The military leaders called the Trump administration’s use of “military judgment” to defend its transgender troop ban a “pretext [that] risks inflicting harms that go well beyond” the transgender service issue.

The trouble started in July, 2017. President Trump tweeted his intentions and signed a “Presidential Memorandum on Military Service by Transgender Individuals.”

Four lawsuits were filed to temporarily prevent the president’s ban from taking effect.

In early 2018, then-Defense Secretary James Mattis proposed a compromise: Letting transgender people serve, but only if they didn’t transition and agreed to serve “in their biological sex,” which has been compared to “Don’t Ask, Don’t Tell.”

Mattis also wrote, “Transgender persons with a history or diagnosis of gender dysphoria are disqualified from military service,” except under certain limited circumstances.

Many consider that similar to the new policy.

In January, the U.S. Supreme Court lifted two of the injunctions that had been stopping the ban, and a Maryland district judge lifted the third in March.

As for the last injunction, two judges from the D.C. Circuit Court of Appeals issued differing opinions in Jane Doe v.
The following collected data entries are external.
(* ===== verification/Prelude.v ===== *)
(** * A verification of the core of wzdftpd

    wzdftpd is a modular FTP server. Its core library (src/libwzd-core) keeps the
    users and groups, resolves the paths of clients, checks permissions, runs
    scheduled jobs; it rests on containers (src/libwzd-base), on authentication
    helpers (src/libwzd-auth) and on a backend that stores the users, here the
    plaintext one (src/backends/plaintext). This library models these parts as
    functions and states what they compute.

    ** How the parts fit together

    A request names a path. [checkpath_new] (wzd_vfs.c) glues it to the current
    directory of the client, [path_simplify] (wzd_dir.c) removes its dots, and the
    result is walked from the root of the user, through the links recorded in the
    permission files ([readPermFile], wzd_file.c) and the virtual directories;
    each directory entered is a right that [_checkFileForPerm] grants or not, from
    the owner, the group, the bits and the access list written in the permission
    file by [_setPerm]. Whether the user may run a command is decided by
    [perm_check_perm] (wzd_perm.c) from the user's name, groups and flags. Users
    and groups come from the backend (wzd_backend.c, libplaintext_main.c), which
    keeps them in the registries of wzd_user.c and wzd_group.c and writes them to
    the users file (libplaintext_file.c); their access lists are those of wzd_ip.c,
    their passwords those of libwzd-auth. Commands, triggers and users are indexed
    by the hash tables of hash.c, whose buckets are the lists of list.c.

    A client gets there through the login dialogue (wzd_login.c), and each of its
    lines through the command table (wzd_commands.c, wzd_protocol.c), whose
    permissions are checked before a handler runs. The handlers of FTP commands
    (wzd_ClientThread.c) resolve the name they are given and act on files through
    wzd_file.c, or start a transfer, which wzd_data.c carries on step by step while
    it counts credits. The SITE commands (wzd_site_user.c, wzd_site_group.c,
    wzd_site.c) cut their arguments with the growing strings of wzd_string.c and
    change users, groups, connected clients, permission files and the
    configuration. Hooks and external commands are called through wzd_events.c.

    Two states go through the handlers: [session] (in [Session]: the users, the
    groups, the connected clients, the line being read and what was answered), and
    [hstate] (in [FileOps]: a session, the transfer of the client, the file system
    and the calls made to it). The file system is a type with the operations of
    the class [FileSystem], so that theorems hold for every disk; [memfs], in
    [TransferProps], is one in memory for the examples.

    ** Files

    - [Prelude]: undefined behaviour as a value, machine integers, characters and
      C strings, buffers, sorted insertion, numbers; tactics and hints.
    - [Inet]: inet_ntop.c and inet_pton.c.
    - [CList]: list.c and stack.c, cells in a heap, related to functional lists by
      [list_rep].
    - [Hash]: hash.c; [HashKeys] is what a table needs of its keys, [chtbl_rep]
      the invariant of a table, [tbl_get] the finite map it stands for.
    - [Ip]: the access lists and the host parser of wzd_ip.c, the wildcard
      comparison of wzd_misc.c.
    - [Registry]: the arrays of wzd_user.c and wzd_group.c, written once over the
      class [Registered].
    - [Users]: the structures of users and groups, their registries, the flag
      field (user_flags_change) and the groups of a user (group_remove_user,
      group_list_users).
    - [Backend]: the accessors of wzd_backend.c against the class [LookupBackend],
      the plaintext backend that implements it, user_create and group_create.
    - [Perm]: wzd_perm.c: parsing, printing and checking command permissions.
    - [Codec]: wzd_crc32.c, wzd_base64.c, wzd_sha1_hash.c.
    - [Crontab]: wzd_crontab.c, against the class [Calendar] for the local time.
    - [Str]: the growing strings of wzd_string.c as buffers with a length and a
      capacity, strlcat; [denotes] relates them to lists of characters.
    - [Commands]: wzd_protocol.c, wzd_commands.c and the part of clientThreadProc
      that finds a command, checks its permission and runs it; [holds_commands]
      relates the table to a finite map.
    - [Session]: the state a command handler works on and its monad, the calls the
      handlers share, kill_child_new and kill_child_signal of wzd_misc.c.
    - [SiteUser], [SiteUserProps]: the handlers of wzd_site_user.c, and what they
      keep and change.
    - [SiteGroup]: the handlers of wzd_site_group.c.
    - [Path]: path_simplify and the splitting of paths, wzd_dir.c.
    - [PermFile]: the permission files and the checks and changes of wzd_file.c,
      read_token of wzd_misc.c, wzd_cache_gets of wzd_cache.c.
    - [Vfs]: wzd_vfs.c: virtual directories, checkpath_new, test_path.
    - [Chdir]: stripdir of wzd_vfs.c, do_chdir and do_cwd of wzd_ClientThread.c.
    - [Login], [LoginProps]: wzd_login.c, and who is let in.
    - [DList]: dlist.c, as [CList] does list.c.
    - [Utf8]: the check of wzd_utf8.c.
    - [Config], [ConfigProps], [ConfigText]: wzd_configfile.c; the operations as
      those of a finite map, the parser within its buffers, the text read back.
    - [UsersFile], [UsersFileProps]: libplaintext_file.c and its round trip.
    - [Sections]: wzd_section.c.
    - [FileOps], [FileOpsProps]: the operations of wzd_file.c on files and the
      class [FileSystem] they need; wzd_ratio.c.
    - [Transfer], [TransferProps]: wzd_data.c, and transfers run to their end.
    - [Handlers], [HandlersProps]: the handlers of FTP commands.
    - [Digests], [DigestsProps], [Crypt], [Auth]: the digests of libwzd-auth, DES,
      and the storing and checking of passwords (wzd_auth.c).
    - [Cache]: wzd_cache.c as it is configured.
    - [Events]: wzd_events.c and the hooks of wzd_mod.c.
    - [Vars], [VarsProps]: wzd_vars.c.
    - [Listing], [ListingProps]: the directories of wzd_dir.c, the lines and masks
      of wzd_list.c, the commands LIST, NLST, STAT, MLSD and MLST.
    - [Extensions], [ExtensionsProps]: XCRC, XMD5, MODA, EPSV and the commands that
      only reply.
    - [SiteFiles], [SiteFilesProps]: the commands of wzd_site.c on files, with the
      deprecated checkpath of wzd_vfs.c.
    - [SiteAdmin], [SiteAdminProps]: its commands on the server, and the buffer of
      the log (wzd_log.c).

    ** How the code is modelled

    A pointer into the heap is an address, [positive], and a heap a finite map;
    NULL is [None]. Where the code only walks a chain of structures, the chain is a
    list. An array of characters is the list of its bytes; a C string is the list
    of its bytes before the NUL. An access out of an array, a dereference of NULL
    or of a freed structure, and the use of an unset variable make the result
    [Crash]; errors the code returns are values. A theorem that gives [Val] as the
    result of a function therefore says also that it stays within its arrays.
    Integers are [Z], with their wrap-around written out. The results of
    [malloc] are arguments where the code tests them. Locks, logging and the
    release of memory are left out, except where releasing is the behaviour at
    stake ([list_destroy], [chtbl_remove], [backend_mod_user]).

    Loops that are not structural take fuel: the length of the text that is read,
    which each turn shortens ([strip_options], [simplify_loop], [scan_token], [add_entries],
    [read_lines], [replace_cookies], [match_tokens], [each_file]), the length of a
    list of jobs ([resched_loop]), the number of cells ([destroy_loop]), the length
    of a path whose parents are checked ([check_perm]), 1024 for the depth of a
    recursive deletion ([do_internal_wipe]), whose paths get longer within an array
    of 1024 characters. Running out of fuel is [Crash] or an incomplete result, so
    the theorems, which state the result, also show that the fuel is enough.

    ** What the theorems show

    - Login: whoever gets in is a registered user whose password was accepted and
      whom every limit allows ([login_authenticates]).
    - Commands: a line reaches its handler exactly when the permissions of the
      command allow it ([permission_enforced]); the table is a finite map.
    - Paths: [checkpath_new] only gives paths below the user's root, the targets of
      links or virtual directories ([checkpath_confined]); [path_simplify] computes
      the canonical path in place, [stripdir] the same one for ordinary names;
      [do_chdir] enters directories below these places only.
    - Permissions: the first entry that applies decides ([perm_check_first_match]);
      lines are parsed and printed faithfully; [_checkFileForPerm] decides as the
      access list, the bits of the class of the user and the default permissions
      say; permission files are read back as written; [_setPerm] changes one file
      and nothing else, and so does SITE CHMOD ([site_chmod_sets]).
    - Files and transfers: whatever name a client sends, the handlers answer and
      act only below its tree ([path_commands_confined]); a download delivers the
      file and ends, an upload is downloaded again as it was sent; a recursive
      deletion ends and removes what is below the directory ([wipe_removes]); PORT
      understands what PASV replies; XCRC of parts is XCRC of the whole
      ([xcrc_in_parts]).
    - Listings: NLST sends the visible names of a directory, its virtual
      directories and links, all of them and nothing else ([nlst_sends]); masks
      accept the names they should ([list_match_glob]).
    - Files of the server: the configuration and the users file are read back as
      they were written; the configuration is a finite map.
    - Passwords: what is stored is accepted again ([password_accepted]); digests do
      not depend on how the text is cut; DES decrypts what it encrypts.
    - Events: handlers run in order until one denies; arguments reach the program
      they are for ([command_line_roundtrip]).
    - Users and groups: the registries keep their invariant under every operation,
      lookups return what was registered, flags stay well formed, creation
      registers a new user under a free identifier, name lookups find the first
      match.
    - SITE commands: a group administrator changes no user of another group
      ([gadmin_confined]) and no group; who may set a password
      ([site_chpass_allowed]); deleting and restoring a user are inverse; giving
      credits moves them; the purge removes the users marked as deleted;
      permissions of commands change as those of a finite map
      ([site_perm_refines]); what of the log is shown ([showlog_shows]).
    - Strings: edits of the buffers are the edits of lists of characters, tokens
      and splits are those of the text.
    - Containers: lists and tables implement functional lists and finite maps, and
      sorted insertion sorts.
    - Encodings and jobs: the table-driven CRC-32 is the bitwise one and can be
      computed in parts; base64 decodes what it encodes; due jobs run in order and
      are put back sorted.
    - Variables: values set are read back, and the search for a shared variable
      returns exactly when its chain is empty or begins with it.
    - Defects, stated as theorems or examples at the input that shows them: a
      double free, dropped and dangling users, overruns of buffers, loops that do
      not end, paths that escape.

    ** What is not modelled

    Sockets, threads, TLS, shared libraries and the accept loop are
    operating-system services; the loop of the client thread only waits for them.
    The SITE commands that report the state of the process or reload it, the
    loading of the server's configuration (wzd_configloader.c) and the template
    files with their cookies, which a generated scanner replaces, are left out. The optional modules and the
    SQL backends are plug-ins and glue. Of the code outside this repository, the
    functions of the C library are modelled as far as they are used; the kinds of
    files on disk, the time zone, the name service, PAM and certificates are
    parameters. *)

From Stdlib Require Export ZArith Ascii String Sorted Relation_Definitions.
From stdpp Require Export base option numbers strings gmap list_basics list.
Trump, which used the equal protection and due process clauses of the Fifth Amendment to temporarily stop the president.

Jennifer Levi, Transgender Rights Project Director of GLAD (GLBTQ Legal Advocates & Defenders), wrote, “The nationwide injunction prohibiting the ban from going into effect remains in place.” She expected the plaintiffs to have 21 days to file for a rehearing by the full D.C. Circuit bench.

But now, “Not only does the Trump-Pence transgender military ban violate the Constitution, but now the administration is also defying a court order. With brazen disregard for the judicial process, the Pentagon is prematurely and illegally rolling out a plan to implement the ban when a court injunction remains in place prohibiting them from doing so.”

On Feb. 27, five transgender troops testified to Congress. They said transitioning made them stronger, and recovery from pregnancy and shoulder surgery takes much longer.

Retired Air Force Gen. James N. Stewart, performing the duties of the undersecretary of defense for personnel and readiness, disagreed, saying “special accommodations” cannot be made for people with such a medical condition.

Rep. Anthony Brown (D-Md.) countered that same argument was used to keep blacks from integrating into the Army in 1948. He said banning people who have had gender dysphoria and transitioned is equivalent to banning transgender people.

“You’re transgender and only if you agree not to transition, then you can serve. That’s just like ‘Don’t Ask, Don’t Tell,’” he said.